— Exercise brief —
Restate only the tail of the data below, starting at the line that contains "if Req_bool (w1" and including the last line, word for word.

— Records to use —
:::

(** * msi_convert: antenna pattern reconstruction and MSI reader

    A shallow embedding of [patternFromSlices.py] and [msiread.py].

    Numbers.  The Python code computes on IEEE doubles through numpy.  The
    embedding is in exact arithmetic: angles and gains are rationals ([Q]),
    so that validation, normalisation, mesh construction and the Summing
    combiner evaluate inside Rocq; the CrossWeighted combiner, which needs
    [10 ** x] and [np.cbrt], is carried out on the reals ([R]) after
    injecting the rational grids with [Q2R].

    Effects.  Python exceptions and [warnings.warn] are modelled by a small
    monad [M] whose computations return the list of warnings emitted so far
    together with either the exception raised or the value returned. *)

From Stdlib Require Import String Ascii.
From Stdlib Require Import ZArith QArith Qabs Qround Qreals.
From Stdlib Require Import List Sorted Bool Arith Lia.
From Stdlib Require Import Reals Rpower Psatz.
Import ListNotations.

(** ** Exceptions, warnings and the monad of the embedding *)

Module Py.

(** The texts of the [ValueError]s of [patternFromSlices.py], one constructor
    per message, with the values its f-string interpolates. *)
Inductive message : Type :=
| DimVertTheta        (* 'Dimensions of vert_slice and theta do not match.' *)
| DimHorizPhi         (* 'Dimensions of horiz_slice and phi do not match.' *)
| RepeatedAngles (az_or_el : string) (angle : Z)
                      (* 'Repeated angles with unequal values in ..: ..' *)
| NoAnglesVertical (tol : Q)
                      (* 'No angles near boresight in vertical slice ..' *)
| NoAnglesHorizontal (tol : Q)
                      (* 'No angles near boresight in horizontal slice ..' *)
| VerticalBoresightGain
                      (* 'Vertical slice gain at boresight exceeds tolerance.' *)
| HorizontalBoresightGain
                      (* 'Horizontal slice gain at boresight exceeds tolerance.' *)
| GainDiffAtIntersection
                      (* 'Gain difference at slice intersection exceeds tolerance.' *)
| UnknownMethod (method : string)
                      (* 'Unknown method: ..' *)
| ZeroSizeReduction.  (* numpy: 'zero-size array to reduction operation ..' *)

Inductive exn : Type :=
| ValueError (m : message)
| IndexError
| TypeError
| UnboundLocalError (name : string)
| RuntimeError (cause : exn).

(** 'Gain difference at slice intersection is significant.' *)
Inductive warning : Type :=
| GainDiffSignificant.

Definition M (A : Type) : Type := (list warning * (exn + A))%type.

Definition ret {A} (a : A) : M A := ([], inr a).
Definition raise {A} (e : exn) : M A := ([], inl e).
Definition warn (w : warning) : M unit := ([w], inr tt).

Definition bind {A B} (m : M A) (k : A -> M B) : M B :=
  match m with
  | (ws, inl e) => (ws, inl e)
  | (ws, inr a) => let (ws', r) := k a in (ws ++ ws', r)
  end.

End Py.
Import Py.

Declare Scope py_scope.
Delimit Scope py_scope with py.
Notation "x <- e ;; k" := (bind e (fun x => k))
  (at level 61, e at next level, right associativity) : py_scope.
Notation "e ;;; k" := (bind e (fun _ => k))
  (at level 61, right associativity) : py_scope.

(** ** The numpy operations the code uses, on exact rationals *)

Module Numpy.

Open Scope Q_scope.

Definition Qlt_bool (x y : Q) : bool := negb (Qle_bool y x).

(** [np.mod(x, m)] for a positive modulus: the result has the sign of [m]. *)
Definition np_mod (x m : Q) : Q := x - m * inject_Z (Qfloor (x / m)).

(** [np.round]: to the nearest integer, a tie going to the even neighbour. *)
Definition np_round (x : Q) : Z :=
  let f := Qfloor x in
  match Qcompare (x - inject_Z f) (1 # 2) with
  | Lt => f
  | Gt => (f + 1)%Z
  | Eq => if Z.even f then f else (f + 1)%Z
  end.

(** [np.max] and [np.min] raise [ValueError] on an empty array. *)
Fixpoint max_list (x : Q) (l : list Q) : Q :=
  match l with
  | [] => x
  | y :: t => max_list (if Qlt_bool x y then y else x) t
  end.

Fixpoint min_list (x : Q) (l : list Q) : Q :=
  match l with
  | [] => x
  | y :: t => min_list (if Qlt_bool y x then y else x) t
  end.

Definition np_max (l : list Q) : M Q :=
  match l with
  | [] => raise (ValueError ZeroSizeReduction)
  | x :: t => ret (max_list x t)
  end.

Definition np_min (l : list Q) : M Q :=
  match l with
  | [] => raise (ValueError ZeroSizeReduction)
  | x :: t => ret (min_list x t)
  end.

(** [np.argmin]: the index of the first occurrence of the minimum. *)
Fixpoint argmin_from (i best_i : nat) (best : Q) (l : list Q) : nat :=
  match l with
  | [] => best_i
  | y :: t =>
      if Qlt_bool y best then argmin_from (S i) i y t
      else argmin_from (S i) best_i best t
  end.

Definition np_argmin (l : list Q) : M nat :=
  match l with
  | [] => raise (ValueError ZeroSizeReduction)
  | x :: t => ret (argmin_from 1 0 x t)
  end.

(** [a[i]] for an integer index. *)
Definition index {A} (a : list A) (i : nat) : M A :=
  match nth_error a i with
  | Some x => ret x
  | None => raise IndexError
  end.

(** [a[mask]] for a boolean mask of the length of [a]. *)
Fixpoint mask_select {A} (mask : list bool) (a : list A) : list A :=
  match mask, a with
  | b :: mask', x :: a' =>
      if b then x :: mask_select mask' a' else mask_select mask' a'
  | _, _ => []
  end.

(** [np.unique]: the sorted distinct elements. *)
Fixpoint insert_unique (x : Z) (l : list Z) : list Z :=
  match l with
  | [] => [x]
  | y :: t =>
      match (x ?= y)%Z with
      | Lt => x :: l
      | Eq => l
      | Gt => y :: insert_unique x t
      end
  end.

Definition np_unique (l : list Z) : list Z := fold_right insert_unique [] l.

Fixpoint insert_uniqueQ (x : Q) (l : list Q) : list Q :=
  match l with
  | [] => [x]
  | y :: t =>
      match x ?= y with
      | Lt => x :: l
      | Eq => l
      | Gt => y :: insert_uniqueQ x t
      end
  end.

Definition np_uniqueQ (l : list Q) : list Q := fold_right insert_uniqueQ [] l.

(** The second result of [np.unique(.., return_inverse=True)]: for every
    element its position in the sorted distinct elements. *)
Fixpoint position (x : Z) (u : list Z) : nat :=
  match u with
  | [] => 0
  | y :: t => if (x =? y)%Z then 0 else S (position x t)
  end.

Definition np_unique_inverse (l : list Z) : list nat :=
  map (fun x => position x (np_unique l)) l.

(** [np.arange(0, 361, 5)] *)
Definition arange_0_361_5 : list Q :=
  map (fun i => inject_Z (5 * Z.of_nat i)) (seq 0 73).

(** [np.meshgrid(x, y)] with the default ['xy'] indexing: both results have
    [len(y)] rows and [len(x)] columns, [X[i][j] = x[j]] and [Y[i][j] = y[i]]. *)
Definition meshgrid {A} (x y : list A) : list (list A) * list (list A) :=
  (map (fun _ => x) y, map (fun yi => map (fun _ => yi) x) y).

(** Element-wise binary operation on two arrays of the same shape. *)
Fixpoint zip_with {A B C} (f : A -> B -> C) (a : list A) (b : list B) : list C :=
  match a, b with
  | x :: a', y :: b' => f x y :: zip_with f a' b'
  | _, _ => []
  end.

End Numpy.
Import Numpy.

(** ** The real-valued operations of the CrossWeighted combiner *)

Module RealOps.

Open Scope R_scope.

(** [x ** y] for a positive base [x]. *)
Definition np_power (x y : R) : R := Rpower x y.

(** [np.cbrt]: the real cube root, odd in its argument. *)
Definition np_cbrt (x : R) : R :=
  match total_order_T x 0 with
  | inleft (left _) => - Rpower (- x) (/ 3)
  | inleft (right _) => 0
  | inright _ => Rpower x (/ 3)
  end.

(** [a / b] on doubles is not a finite number when [b] is zero (numpy yields
    [nan] or an infinity and goes on): [None] stands for such a cell. *)
Definition np_divide (a b : R) : option R :=
  if Req_EM_T b 0 then None else Some (a / b).

Definition Req_bool (a b : R) : bool :=
  if Req_EM_T a b then true else false.

(** Lines 64 to 69 of [pattern_from_slices] at one cell of the grids:
    [V] and [H] are the values of [vert_mesh_log] and [horiz_mesh_log]; the
    exponent [k], 2 by default, is a natural number. *)
Definition vert_mesh_lin (V : R) : R := np_power 10 (V / 10).
Definition horiz_mesh_lin (H : R) : R := np_power 10 (H / 10).
Definition w1 (V H : R) : R := vert_mesh_lin V * (1 - horiz_mesh_lin H).
Definition w2 (V H : R) : R := horiz_mesh_lin H * (1 - vert_mesh_lin V).

Definition cross_weighted_quotient (k : nat) (V H : R) : option R :=
  np_divide (H * w1 V H + V * w2 V H) (np_cbrt (w1 V H ^ k + w2 V H ^ k)).

Definition cross_weighted_cell (k : nat) (V H : R) : option R :=
  let pat3D := cross_weighted_quotient k V H in
  if Req_bool (w1 V H) 0 && Req_bool (w2 V H) 0 then Some 0 else pat3D.

End RealOps.
Import RealOps.

(** ** patternFromSlices.py *)

Module PatternFromSlices.

Open Scope Q_scope.
Open Scope py_scope.

Definition grid (A : Type) : Type := list (list A).

Definition grid_map {A B} (f : A -> B) (g : grid A) : grid B := map (map f) g.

:::

— Exercise solution —
  if Req_bool (w1 V H) 0 && Req_bool (w2 V H) 0 then Some 0 else pat3D.

End RealOps.
Import RealOps.

(** ** patternFromSlices.py *)

Module PatternFromSlices.

Open Scope Q_scope.
Open Scope py_scope.

Definition grid (A : Type) : Type := list (list A).

Definition grid_map {A B} (f : A -> B) (g : grid A) : grid B := map (map f) g.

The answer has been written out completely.